В этой сфере завершающих ступеней процесса картина концептуальных соответствий может показаться неожиданной – но лишь на первый взгляд. В действительности, именно здесь соответствие становится из банального поучительным и даже деконструирующим. Основные конститутивные элементы данной сферы – все более эксплицитное воздействие факторов спонтанности, исходящих от Внеположного Истока, и сам телос [686] процесса, актуальное онтологическое претворение исходной природы – «высшее духовное состояние» в духовной практике. Неподвластное человеку воздействие, служащее, однако, главной и необходимейшей предпосылкой онтологической трансформации, несомненно, присутствует в основоустройстве экзистенциальной аналитики: это не что иное, как ужас. Чтобы оправдать это утверждение, мы должны показать, что ужасу, каким он предстает в данном основоустройстве, присущи две черты: спонтанность (независимость от сознания и воли) и решающая движущая роль в достижении телоса процесса. В хайдеггеровской аналитике ужаса черты эти не только присутствуют, но служат главными.
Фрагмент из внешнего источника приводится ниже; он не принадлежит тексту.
(** [f"{safe_id}.jpg"] *)
Definition filename (alarm_id : list Z) : list Z :=
  safe_id alarm_id ++ [46; 106; 112; 103].

(** The code points of a [str] of the byte-string model that holds ASCII
    only. *)
Definition code_points (s : string) : list Z :=
  map (fun a => Z.of_nat (nat_of_ascii a)) (list_ascii_of_string s).

End Photo.


(** ** The order of candidate rows, in the words of the specification *)

Module Closest.
Section WithDateTime.
Context {DT : DateTime}.

(** The parsed interval [BeginTime, EndTime] of the row [r] contains the
    time [T], given in microseconds. *)
Definition contains (r : row) (T : Z) : Prop :=
  exists bt et,
    strptime (row_get r "BeginTime") = Some bt /\
    strptime (row_get r "EndTime") = Some et /\
    bt * 1000000 <= T <= et * 1000000.

(** |BeginTime - T|, in microseconds, of a row whose BeginTime parses. *)
Definition distance (r : row) (T : Z) : option Z :=
  bt ← strptime (row_get r "BeginTime");
  Some (Z.abs (bt * 1000000 - T)).

End WithDateTime.
End Closest.

(** ** More concrete inputs *)

Module Cases.

(** A marker that ended one second before [Samples.target], and a clip
    that began half a minute before it and runs on after it. *)
Definition near_miss : row :=
  Samples.marker "/idea1/2024-05-01/001/10.00.09-10.00.09[M][@0][0].jpg"
                 "2024-05-01 10:00:09" "2024-05-01 10:00:09".

Definition long_clip : row :=
  Samples.marker "/idea0/2024-05-01/001/09.59.40-10.00.30[M][@0][0].h264"
                 "2024-05-01 09:59:40" "2024-05-01 10:00:30".

(** Two markers of no duration, half a second after and half a second
    before the time 10:00:10.5. *)
Definition row_100011 : row :=
  Samples.marker "/idea1/2024-05-01/001/10.00.11-10.00.11[M][@0][0].jpg"
                 "2024-05-01 10:00:11" "2024-05-01 10:00:11".

Definition row_100010 : row :=
  Samples.marker "/idea1/2024-05-01/001/10.00.10-10.00.10[M][@0][0].jpg"
                 "2024-05-01 10:00:10" "2024-05-01 10:00:10".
Выражаются же они на специфическом языке этой аналитики: первая черта обеспечивается тем, что ужас – исходнейший (urspr"unglichste) феномен, вторая – тем, что он размыкающий (erschliessende) феномен.
686
Напомним, что «телос» – понятие, чуждое экзистенциальной аналитике, и здесь мы вполне определенно рассматриваем структуры последней в логике духовной практики, а не в собственной хайдеггеровской логике (в чем и состоит «палинодичность» нашей интерпретации).